Exercise aim - The lines to return are the one containing "leaves plain files" and all that follow it in the entries below, duplicated exactly and nothing else.

Recorded data
_ _ _ _

(* ===== verification/Prelude.v ===== *)
(** * The InfiniBox CSI driver

    A model of the driver and of the programs beside it (Go module under src/): the
    CSI controller and node services with the five protocols they serve volumes
    over, the client of the array's REST interface, the CSI add-ons, the
    controllers of the custom resources, the metrics exporter and the object
    storage driver; with the theorems that make them correct.

    ** The program

    An orchestrator calls the controller service ([service/controller.go]) once per
    cluster and the node service ([service/node.go]) on every node. A handler
    validates its request, chooses a protocol implementation
    ([storage/storageservice.go]: FC, iSCSI, NVMe, NFS or treeq) and turns the
    implementation's errors into gRPC statuses. The controller halves
    ([storage/fc], [storage/iscsi], [storage/nvme], [storage/nfs],
    [storage/treeq]) drive the array through the interface [iboxapi.Client], which
    package [iboxapi] implements over HTTP; the node halves run commands of the
    host and mount what they find. Both share [storage/common]; exports go through
    [api/nfsapiclient.go], Kubernetes through [api/clientgo].

    The add-ons ([service/csiaddons]) replicate volumes and keep them in groups. A
    storage class may ask for a replica of a new volume ([service/screplica.go]):
    the driver makes a custom resource, on which one of three controllers acts
    ([iboxreplica], [iboxcg], [iboxpromote]), which in turn makes volumes and claims
    for the remote entities ([createpvc]). [metrics] and [cosi] are programs of
    their own.

    ** How it is modelled

    A handler is a value of [prog E A]: a finite tree that returns an [A], panics,
    or asks a call of the interface [E] and goes on with any answer. The boundaries
    are
    - [IboxTypes.call]: [ibox] (the array), [kube] (the cluster) and [os]
      (environment, clock, random numbers, the process-wide mutexes, sleeping);
    - [Host.ncall]: those and the host of a node (commands, files, the mounter, the
      network);
    - [IboxHttp.http]: marshalling, sending and decoding of a request;
    - [CustomResource.rcall], [Metrics.mcall], [Cosi.s3call], [Driver.dcall]: what
      the other programs ask.
    Nothing is assumed about the answers: [runs p t o] says that some environment
    answers so that [p] asks the trace [t] and ends as [o], and a theorem about all
    runs is a theorem about every behaviour of array, cluster, host and clock,
    concurrent requests included, since another request can only be seen through
    the answers. [wp] is the weakest precondition of that relation ([wp_runs],
    [runs_wp]); [exec] runs a program in a world; [interp] implements one interface
    over another and [interp_runs] relates the two traces: with it a handler over
    [iboxapi.Client] becomes one over HTTP.

    Handlers that run side by side are lists of programs of which any takes the next
    step, as long as the mutex it asks for is free (NodeProofs). Reconciliations
    follow each other in a world that keeps resources and replicas and may fail any
    call (Worlds).

    Go's data is kept as Go has it: [int] and [int64] are [Z] with wrap-around
    written out ([i64]) where the code computes with them; strings are byte
    strings; maps are [gmap]; a nil slice, map or pointer is [None] where the code
    can tell; an error is a value of [error], with the sentinels [ErrNotFound] and
    [ErrMappingExists] and gRPC statuses, so that [errors.Is] and [status.Code] are
    functions. A nil dereference, a failed type assertion, an index out of range, a
    division by zero and [log.Fatal] are [Panic]. A global the handlers change (the
    event counters) and a receiver they change (the NFS and treeq services) are
    passed in and out.

    ** Files

    The language and its libraries:
    - Prelude: integers, errors, [prog], [runs], [wp], [exec], [interp], guards on
      traces, tactics. GoLib: [strings], [strconv], [path], [slices], [net].
      Regexp: [regexp], by derivatives, proved to decide the language of a
      pattern. Fmt: the verb [%v]. Json (+JsonProofs): [encoding/json]. Duration:
      [time.ParseDuration].
    - Traces: classes of calls (changing, locking, quiet), programs that always
      end, quiet beginnings. Worlds: histories of worlds whose calls may fail.
    Data and boundaries:
    - IboxTypes: the records of [iboxapi] and [api/types.go] and the interfaces.
      Csi: CSI messages and [common/types.go]. MetricsTypes: the answers the
      exporter reads.
    The array and the cluster:
    - IboxHttp (+IboxHttpProofs, IboxMissing): package [iboxapi].
    - KubeClient: [api/clientgo/goclient.go]. NfsApi: [api/nfsapiclient.go].
    The controller half:
    - Helper: [helper] (rounding, booleans, access modes, locks).
    - StorageCommon (+Proofs): [storage/common].
    - Block, Fc, Iscsi, Nvme (+BlockProofs): the block controllers. Block has the
      passages the three sources repeat.
    - Nfs (+NfsProofs): NFS controller and export permissions. Treeq (+Proofs):
      treeq service and controller, the class [Treeq.Interface] between them.
    - ScReplica: [service/screplica.go]. Storage: [storage/storageservice.go].
    - Controller (+ControllerProofs, ValidationProofs): [service/controller.go],
      [service/protocolsecret.go]. Listing (+Proofs): [listvolumes.go] and
      [listsnapshots.go].
    - VolumeGroup (+Proofs): [service/volumegroupcontroller.go] and
      [csiaddons/volumegroup.go]. Replication (+Proofs): [csiaddons/replication.go].
    The node half:
    - Host: the host of a node and [helper/exec.go]. Mount (+Proofs): [mount.go],
      [permissions.go], [nodeexpandvolume.go]. Multipath (+Proofs): [multipath.go].
    - NfsNode (+Proofs): [nfsnode.go], [nfsmount.go], [cleanupnfsperm.go],
      [treeqnode.go]. BlockNode, FcNode, IscsiNode, NvmeNode: the block protocols.
    - Node, NodeKinds, NodeProofs: [service/node.go], the kinds of calls each
      handler makes, and handlers side by side.
    The custom resources:
    - CustomResource: what the three controllers share. Iboxreplica, Iboxcg,
      Iboxpromote (+Proofs): the controllers. CreatePVC: [createpvc/common.go].
    The rest:
    - Events (+Proofs): [helper/customevent.go]. Driver (+Proofs): [main.go],
      [service/driver.go], [server.go], [identityserver.go], and the identity and
      the server of the add-ons.
    - Metrics (+Proofs): [metrics]. Cosi (+Proofs): [cosi].

    ** What is shown

    - Nothing is lost: block and file-system deletion only under the checks the
      code makes ([DeleteVolume_guarded], [DeleteNFSVolume_guarded],
      [DeleteTreeqVolume_guarded], [CommonUnpublishVolume_safe]); a creation that
      fails deletes exactly what it made ([CreateVolume_no_leak],
      [CreateExportPathAndAddMetadata_reverts]); on a node, unmounting removes only
      mount points that are unmounted and empty ([UnmountAndCleanUp_safe]) and no
      device of a multipath map goes before the map was flushed
      ([DetachMpathDevice_flushes]).
    - What creation, cloning, snapshots, publication, expansion and listing ask of
      the array and answer, on every branch, per protocol, and again at the level
      of the controller service, where a handler is one run of the chosen
      implementation between validation and response ([CreateVolume_spec],
      [ListSnapshots_spec] and the other theorems of those files).
    - The REST client: over HTTP every handler is a run over the interface, and what
      reaches the array are exactly the requests of its changing calls
      ([over_http_requests]); listings read every page
      ([IboxClient_lists_everything]); an object is reported missing only when the
      array said so ([IboxClient_not_found]).
    - Nodes: over every interleaving of any number of handlers only the holder of
      the mutex makes calls, and some handler can go on ([handlers_take_turns]);
      which rule a node gets in an export, when it is mounted, and which rules are
      withdrawn ([NodePublishVolume_guarded], [NodeUnpublishVolume_guarded]); the
      record of a disk is read back when it is unstaged ([staged_record_found]).
    - Replication and groups: the replica runs from one array at a time and the
      direction only changes as asked ([switching_spec]); membership changes are
      the planned moves, each at most once ([ModifyVolumeGroupMembership_spec]).
    - Custom resources: an entity never has two replicas
      ([one_replica_each_reachable]), an acceptable request is fulfilled once calls
      stop failing ([Reconcile_eventually]), and when a replica, a member or a
      promotion is made ([Reconcile_creates], [Reconcile_members],
      [Reconcile_promotes]).
    - Mutual exclusion: treeq changes and publication happen between taking and
      releasing a mutex that is released however the call ends.
    - The exporter: a gauge is set only with the labels it is registered with
      ([gauges_registered]), what is published of an array's health
      ([record_health_spec]), and which collectors a pass leaves behind
      ([record_performance_collectors]). The daily events: each count that is not
      zero is reported once, in order ([processEventCountersImpl_spec]).
    - Object storage: a bucket is created at most once and only when the service
      said it is missing ([DriverCreateBucket_guarded]); the service in memory
      stands for the real one, for requests that make sense for the buckets there
      are ([stub_stands_for_service]).
    - The start: what is served is registered, and what is declared is served
      ([main_serves]).
    - Data: [RoundUp], lock expiry, volume identifiers, mount options, storage
      class parameters, capability lists, volume objects for remote entities.

    A theorem with hypotheses is followed by a witness at a concrete input.

    ** Fuel and bounds

    The two climbs to tagged ancestors ([StorageCommon.DeleteVolume],
    [NfsApi.DeleteParentFileSystem]) take fuel, the number of objects they may
    visit: one more than the length of the chain is enough
    ([DeleteVolume_terminates], [DeleteNFSVolume_terminates]). The parser of JSON
    takes the length of its text, that of durations the number of characters
    ([components_fuel]), that of IPv6 addresses the number of groups. The loops of
    the code that count (retries, pages, rounds of a flush) are recursions on the
    count; the others are over lists. The background loops ([passes], the daily
    timers) are any number of passes. Everything else is structurally total.

    ** Not modelled

    - The start of the programs beside the driver (the main functions of the
      controllers, the exporter and the object storage driver: flags, signals,
      sockets) and the registration of reconcilers; test clients, end-to-end tests,
      mocks and generated deep copies.
    - Code nothing calls ([ChownR], [ValidateUnixPermissions],
      [BuildOffClusterClient] and the like), handlers that only answer
      Unimplemented, and the texts of fixed capabilities of CSI.
    - Logging and timing: log lines are left out, the calls made for their
      arguments are kept; so are elapsed times, the verbosity of klog and the walks
      for debugging. The address prefixes [common.Errorf] adds to error texts and
      the file and line of an [ImplementationError] are left out.
    - Below the boundaries: JSON text of the REST interface, the SDKs, client-go,
      [controllerutil] (a class with its laws), the shell. A successful read of a
      resource replaces it and a status update answers the server's object; a
      command is one step, since the executor holds a mutex while it runs, and
      leaves plain files alone where a theorem says so ([file_effect]).
    - Texts: the model of [fmt] covers what the code prints; case conversion and
      escaping are those of ASCII, other bytes are kept. A gauge keeps the integer
      or the literal it is set to, not its float64. The event counters are changed
      by one goroutine at a time. Memory exhaustion is not represented.
*)
From stdpp Require Import base strings list gmap.
From Stdlib Require Import ZArith Lia.

Declare Scope csi_scope.
Delimit Scope csi_scope with csi.
#[global] Arguments String.append !_ _ / : simpl nomatch.
Create HintDb csi.
Create Rewrite HintDb csi_rw.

_ _ _ _

Output of the exercise -
      leaves plain files alone where a theorem says so ([file_effect]).
    - Texts: the model of [fmt] covers what the code prints; case conversion and
      escaping are those of ASCII, other bytes are kept. A gauge keeps the integer
      or the literal it is set to, not its float64. The event counters are changed
      by one goroutine at a time. Memory exhaustion is not represented.
*)
From stdpp Require Import base strings list gmap.
From Stdlib Require Import ZArith Lia.

Declare Scope csi_scope.
Delimit Scope csi_scope with csi.
#[global] Arguments String.append !_ _ / : simpl nomatch.
Create HintDb csi.
Create Rewrite HintDb csi_rw.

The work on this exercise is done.